Not surprisingly, paying teachers for the time they spend filling out paperwork is among the recommendations that the teachers union is bringing to the table at the upcoming contract talks. Union reps also will raise the issue of adjusting class size in general classes where special education students are included by a number that takes into account the severity of the disability. (One severely retarded student, for instance, may count for two general education students.)
Among newly minted teachers, interest in special education has fallen off significantly. Between 1975 and 2000, the number of teachers in Illinois who graduated with a bachelor’s in special education dropped by nearly 60 percent.
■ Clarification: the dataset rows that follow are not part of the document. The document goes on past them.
(* ===== verification/StoreMaintenance.v ===== *)
(** Checkpoint updates, retention windows, attestation extraction and initialization of
    the store. *)

From S2P Require Import Prelude Types Backend Keys Signatures PayloadBuffer Store StoreSpec StoreOps StorePruning.

Section maintenance.
Context `{SL : StorageLaws D B} `{CO : Codecs} {CL : CodecsLaws} `{HS : Hashing} `{SC : SignatureScheme}.
Context {E : Type}.
Implicit Types (s : Store D) (a : View).

(** * Checkpoints *)

(** What may be left of the live chain after pruning at slot [f]: entries at or above [f]
    stay, and a sorted backend drops all others. *)
Definition live_pruned (f : u64) (live live' : gmap (u64 * H256) H256) : Prop :=
  (∀ k v, live' !! k = Some v → live !! k = Some v) ∧
  (∀ k v, live !! k = Some v → f <= u64_val k.1 → live' !! k = Some v) ∧
  (SortedBackend D B → ∀ k v, live' !! k = Some v → f <= u64_val k.1).

Definition view_finalize (f : u64) (live' : gmap (u64 * H256) H256) (a : View) : View :=
  view_prune_data f (view_prune_gossip f (vset_live live' a)).

Lemma prune_keys_live_pruned (f : u64) live (keys : list (u64 * H256)) :
  (∀ k : u64 * H256, k ∈ keys → is_Some (live !! k) ∧ u64_val k.1 < f) →
  (SortedBackend D B → ∀ k : u64 * H256, is_Some (live !! k) → u64_val k.1 < f → k ∈ keys) →
  live_pruned f live (foldl (λ m k, delete k m) live keys).
Proof.
  intros Hin Hall. split_and!.
  - by intros k v [Hk _]%foldl_delete_lookup.
  - intros k v Hk Hle. apply foldl_delete_lookup. split; [done|].
    intros Hkeys. destruct (Hin k Hkeys) as [_ Hlt]. lia.
  - intros Hs k v [Hk Hno]%foldl_delete_lookup.
    destruct (N.lt_ge_cases k.1 f) as [Hlt|]; [|done].
    exfalso. apply Hno, Hall; [done| |done]. by rewrite Hk.
Qed.

(** Whether a checkpoint update advances finalization. *)
Definition advances (a : View) (c : ForkCheckpoints) : option u64 :=
  finalized ← fc_finalized c;
  if cp_slot (vw_finalized a) <? u64_val (cp_slot finalized) then Some (cp_slot finalized) else None.

Lemma update_checkpoints_refines s a c :
  represents s a →
  match advances a c with
  | Some f => ∃ live', live_pruned f (vw_live a) live' ∧
      implements (update_checkpoints c : M (Store D) E unit) s tt (view_finalize f live' (view_checkpoints c a))
  | None => implements (update_checkpoints c : M (Store D) E unit) s tt (view_checkpoints c a)
  end.
Proof.
  intros Hr. destruct (write_checkpoints_refines (E := E) s a c Hr) as (s1 & Hw & Hr1).
  assert (Hrun : (update_checkpoints c : M (Store D) E unit) s =
    match fc_finalized c with
    | Some finalized =>
        if cp_slot (vw_finalized a) <? u64_val (cp_slot finalized) then
          (prune_live_chain (cp_slot finalized);;
           prune_gossip_signatures (cp_slot finalized);;
           prune_attestation_data_by_root (cp_slot finalized);;
           mret tt : M (Store D) E unit) s1
        else Done s1 tt
    | None => Done s1 tt
    end).
  { unfold update_checkpoints. rewrite run_bind, run_reads, (latest_finalized_refines s a Hr).
    rewrite run_bind, Hw. by destruct (fc_finalized c) as [f|]; [destruct (_ <? _)|]. }
  unfold implements. rewrite Hrun. unfold advances.
  destruct (fc_finalized c) as [f|]; cbn [mbind option_bind]; [|by exists s1].
  destruct (cp_slot (vw_finalized a) <? u64_val (cp_slot f)); [|by exists s1].
  destruct (prune_live_chain_refines (E := E) s1 _ (cp_slot f) Hr1) as (keys & (s2 & Hp & Hr2) & Hin & Hall).
  exists (foldl (λ m k, delete k m) (vw_live a) keys).
  split; [by apply prune_keys_live_pruned|].
  destruct (prune_gossip_refines (E := E) s2 _ (cp_slot f) Hr2) as (s3 & Hp3 & Hr3).
  destruct (prune_data_refines (E := E) s3 _ (cp_slot f) Hr3) as (s4 & Hp4 & Hr4).
  exists s4. split; [|done]. by rewrite run_bind, Hp, run_bind, Hp3, run_bind, Hp4.
Qed.

(** * Retention windows *)

(** The roots beyond the newest [keep] blocks: each has [keep] blocks at least as new, none
    is protected, and at most [keep] unprotected blocks are left. *)
Record beyond_window (keep : nat) (protected : list H256) (headers : gmap H256 BlockHeader)
    (roots : list H256) : Prop := {
  bw_known r : r ∈ roots → is_Some (headers !! r);
  bw_protected r : r ∈ roots → r ∉ protected;
  bw_older r h : r ∈ roots → headers !! r = Some h →
    (keep < size (filter (λ kv : H256 * BlockHeader, (bh_slot h <= bh_slot kv.2)%N) headers))%nat;
  bw_newer r h : r ∉ roots → r ∉ protected → headers !! r = Some h →
    (size (filter (λ kv : H256 * BlockHeader, (bh_slot h < bh_slot kv.2)%N) headers) < keep)%nat;
  bw_left : (size (filter (λ kv : H256 * BlockHeader, (kv.1 ∉ roots) ∧ (kv.1 ∉ protected)) headers) <= keep)%nat;
}.

(** The window is the first [keep] entries of any list of the headers, newest first. *)
Lemma sorted_window keep protected headers (l : list (H256 * BlockHeader)) :
  l ≡ₚ map_to_list headers →
  StronglySorted (λ x y : H256 * BlockHeader, u64_val (bh_slot y.2) <= bh_slot x.2) l →
  beyond_window keep protected headers
    (filter (λ r, r ∉ protected) (drop keep l).*1).
Proof.
  intros Hperm Hsorted.
  assert (Hin : ∀ r h, (r, h) ∈ l ↔ headers !! r = Some h)
    by (intros r h; by rewrite Hperm, elem_of_map_to_list).
  assert (Hnd : NoDup l) by (rewrite Hperm; apply NoDup_map_to_list).
  rewrite <- (take_drop keep l) in Hsorted, Hnd. apply StronglySorted_app in Hsorted as (Hcut & _ & _).
  apply NoDup_app in Hnd as (Hnd1 & Hdis & _).
  assert (Hall : ∀ x, x ∈ l ↔ x ∈ take keep l ∨ x ∈ drop keep l)
    by (intros x; by rewrite <- elem_of_app, take_drop).
  split.
  - intros r [_ ([r' h] & -> & Hr)%list_elem_of_fmap]%list_elem_of_filter. cbn.
    exists h. apply Hin, Hall. by right.
  - by intros r [? _]%list_elem_of_filter.
  - intros r h [_ ([r' h'] & -> & Hr)%list_elem_of_fmap]%list_elem_of_filter Hh. cbn in Hh.
    assert (h' = h) as -> by (assert (headers !! r' = Some h') by (apply Hin, Hall; by right); congruence).
    apply (Nat.lt_le_trans _ (length ((r', h) :: take keep l))).
    { cbn. rewrite length_take_le; [lia|]. destruct (Nat.le_gt_cases keep (length l)) as [|Hlt]; [done|].
      rewrite drop_ge in Hr by lia. by apply not_elem_of_nil in Hr. }
    rewrite <- length_map_to_list. apply submseteq_length, NoDup_submseteq.
    { constructor; [|done]. intros Ht. by apply (Hdis _ Ht). }
    intros [r2 h2] [[= -> ->]|Ht]%elem_of_cons; rewrite elem_of_map_to_list, map_lookup_filter_Some; cbn.
    + split; [apply Hin, Hall; by right|done].
    + split; [apply Hin, Hall; by left|]. by apply (Hcut _ _ Ht Hr).
  - intros r h Hr Hp Hh.
    assert (Ht : (r, h) ∈ take keep l).
    { apply Hin, Hall in Hh as [|Hd]; [done|]. exfalso. apply Hr, list_elem_of_filter.
      split; [done|]. apply list_elem_of_fmap. by exists (r, h). }
    apply (Nat.le_trans _ (length (take keep l))); [|rewrite length_take; lia].
    rewrite <- length_map_to_list. set (newer := map_to_list _).
    apply (submseteq_length ((r, h) :: newer)), NoDup_submseteq.
    { constructor; [|apply NoDup_map_to_list]. unfold newer. rewrite elem_of_map_to_list, map_lookup_filter_Some. cbn. lia. }
    intros [r2 h2] [[= -> ->]|Ht2]%elem_of_cons; [done|].
    apply elem_of_map_to_list, map_lookup_filter_Some in Ht2 as [Hh2 Hlt]. cbn in Hlt.
    apply Hin, Hall in Hh2 as [|Hd]; [done|]. pose proof (Hcut _ _ Ht Hd) as Hle. cbn in Hle. lia.
  - apply (Nat.le_trans _ (length (take keep l))); [|rewrite length_take; lia].
    rewrite <- length_map_to_list. apply submseteq_length, NoDup_submseteq; [apply NoDup_map_to_list|].
    intros [r h]. rewrite elem_of_map_to_list, map_lookup_filter_Some. cbn. intros [Hh [Hr Hp]].
    apply Hin, Hall in Hh as [|Hd]; [done|]. exfalso. apply Hr, list_elem_of_filter.
    split; [done|]. apply list_elem_of_fmap. by exists (r, h).
Qed.

Lemma merge_sort_fmap_inv {A A'} (R : relation A') `{!RelDecision R} (f : A → A') (l : list A) :
  ∃ l', merge_sort R (f <$> l) = f <$> l' ∧ l' ≡ₚ l.
Proof.
  pose proof (merge_sort_Permutation R (f <$> l)) as Hp.
  apply (Permutation_map_inv _ _ (l1 := merge_sort R (f <$> l))) in Hp as (l' & Heq & Hp).
  by exists l'.
Qed.

Lemma prunable_keys_refines keep protected s a :
  represents s a →
  ∃ roots, prunable_keys keep protected s = Return (as_ssz_bytes <$> roots) ∧
    (roots = [] ∧ (size (vw_headers a) <= keep)%nat ∨
     beyond_window keep protected (vw_headers a) roots).
Proof.
  intros Hr. unfold prunable_keys.
  destruct (encoded_entries as_ssz_bytes as_ssz_bytes (vw_headers a) (s_backend s) BlockHeaders)
    as (l & Hrun & Hperm); [apply Hr|apply Hr|].
  rewrite Hrun. cbn [mbind partial_bind].
  rewrite (map_partial_fmap _ _ (λ kv : H256 * BlockHeader, (as_ssz_bytes kv.1, bh_slot kv.2))).
  2:{ intros kv _. by rewrite decode_encoded. }
  cbn [mbind partial_bind]. rewrite length_fmap.
  assert (Hsize : length l = size (vw_headers a)) by (by rewrite Hperm, length_map_to_list).
  destruct (Nat.leb_spec (length l) keep) as [Hle|Hgt].
  { exists []. split; [done|]. left. split; [done|]. lia. }
  destruct (merge_sort_fmap_inv slot_ge (λ kv : H256 * BlockHeader, (as_ssz_bytes kv.1, bh_slot kv.2)) l)
    as (l' & Hsort & Hperm').
  exists (filter (λ r, r ∉ protected) (drop keep l').*1). split.
  - rewrite Hsort. f_equal. rewrite <- fmap_drop, <- list_fmap_compose.
    generalize (drop keep l'). clear -CL. intros l. induction l as [|[r h] l IH]; [done|].
    rewrite !fmap_cons, !filter_cons. cbn [fst compose].
    assert (Hiff : bool_decide (as_ssz_bytes r ∈ (list_to_set (as_ssz_bytes <$> protected) : gset bytes)) = false ↔ r ∉ protected).
    { rewrite bool_decide_eq_false, elem_of_list_to_set, list_elem_of_fmap. split.
      - intros Hno Hin. apply Hno. by exists r.
      - intros Hno (r' & Heq & Hin). apply (inj as_ssz_bytes) in Heq as ->. done. }
    destruct (decide (r ∉ protected)) as [Hp|Hp].
    + rewrite decide_True by (by apply Hiff). rewrite fmap_cons. f_equal. apply IH.
    + rewrite decide_False by (by rewrite Hiff). apply IH.
  - right. apply sorted_window; [by rewrite Hperm'|].
    assert (Hs : StronglySorted slot_ge (merge_sort slot_ge
      ((λ kv : H256 * BlockHeader, (as_ssz_bytes kv.1, bh_slot kv.2)) <$> l))).
    { apply Sorted_StronglySorted; [intros x y z; unfold slot_ge; lia|].
      apply Sorted_merge_sort. intros x y. unfold slot_ge. lia. }
    rewrite Hsort in Hs. clear -Hs. induction l' as [|x l IH]; [constructor|]. rewrite fmap_cons in Hs.
    inversion Hs as [|? ? Hs' Hall]. subst. constructor; [by apply IH|].
    rewrite Forall_fmap in Hall. eapply Forall_impl; [exact Hall|]. intros y Hy. exact Hy.
Qed.

Lemma prune_old_states_refines protected s a :
  represents s a →
  ∃ roots, (roots = [] ∧ (size (vw_headers a) <= STATES_TO_KEEP)%nat ∨
      beyond_window STATES_TO_KEEP protected (vw_headers a) roots) ∧
    implements (prune_old_states protected : M (Store D) E u64) s (to_u64 (len roots))
      (vset_states (foldl (λ m r, delete r m) (vw_states a) roots) a).
Proof.
  intros Hr. destruct (prunable_keys_refines STATES_TO_KEEP protected s a Hr) as (roots & Hrun & Hb).
  exists roots. split; [exact Hb|]. clear Hb. unfold prune_old_states. eapply implements_bind; [by apply implements_reads|]. intros s1 Hr1.
  destruct roots as [|r roots]; [by apply implements_ret; destruct Hr1 as [? [] ? ? ? ? ? ? ? ? ? ?]|].
  rewrite fmap_cons, <- (fmap_cons as_ssz_bytes).
  replace (len (as_ssz_bytes <$> r :: roots)) with (len (r :: roots)) by (unfold len; by rewrite length_fmap).
  eapply implements_bind; [|intros s2 Hr2; by apply implements_ret].
  generalize (r :: roots). intros l. data_write Hr1. rewrite (rep_states _ _ Hr1).
  by apply delete_all_encoded, _.
Qed.

Definition view_delete_blocks (roots : list H256) (a : View) : View :=
  vset_signatures (foldl (λ m r, delete r m) (vw_signatures a) roots)
    (vset_bodies (foldl (λ m r, delete r m) (vw_bodies a) roots)
       (vset_headers (foldl (λ m r, delete r m) (vw_headers a) roots) a)).

Lemma prune_old_blocks_refines protected s a :
  represents s a →
  ∃ roots, (roots = [] ∧ (size (vw_headers a) <= BLOCKS_TO_KEEP)%nat ∨
      beyond_window BLOCKS_TO_KEEP protected (vw_headers a) roots) ∧
    implements (prune_old_blocks protected : M (Store D) E u64) s (to_u64 (len roots))
      (view_delete_blocks roots a).
Proof.
  intros Hr. destruct (prunable_keys_refines BLOCKS_TO_KEEP protected s a Hr) as (roots & Hrun & Hb).
  exists roots. split; [exact Hb|]. clear Hb. unfold prune_old_blocks. eapply implements_bind; [by apply implements_reads|]. intros s1 Hr1.
  destruct roots as [|r roots]; [by apply implements_ret; destruct Hr1 as [? [] ? ? ? ? ? ? ? ? ? ?]|].
  rewrite fmap_cons, <- (fmap_cons as_ssz_bytes).
  replace (len (as_ssz_bytes <$> r :: roots)) with (len (r :: roots)) by (unfold len; by rewrite length_fmap).
  eapply implements_bind; [|intros s2 Hr2; by apply implements_ret].
  generalize (r :: roots). intros l. unfold view_delete_blocks. data_write Hr1;
    rewrite ?(rep_headers _ _ Hr1), ?(rep_bodies _ _ Hr1), ?(rep_signatures _ _ Hr1);
    by apply delete_all_encoded, _.
Qed.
At the same time, special education master’s degrees were down close to 50 percent.
While the department of special education at Northeastern University has more applicants than slots, the school cannot expand its pipeline, says David Yasutaki, department chair. “Our resources are limited.” This year, 40 undergrads are enrolled in the program.
The department just finished revamping its curriculum to meet new standards for certification that allow graduates to work with a wider range of disabilities. The change, made in accordance with the Corey H. settlement, will make graduates more marketable, but also “makes the program more difficult because there is more material to cover,” he says.
Because the shortage in special education teachers has spread to the suburbs, Yasutaki adds, more of his graduates are choosing to work in schools outside of Chicago.
Leslie Whitaker is a freelance writer.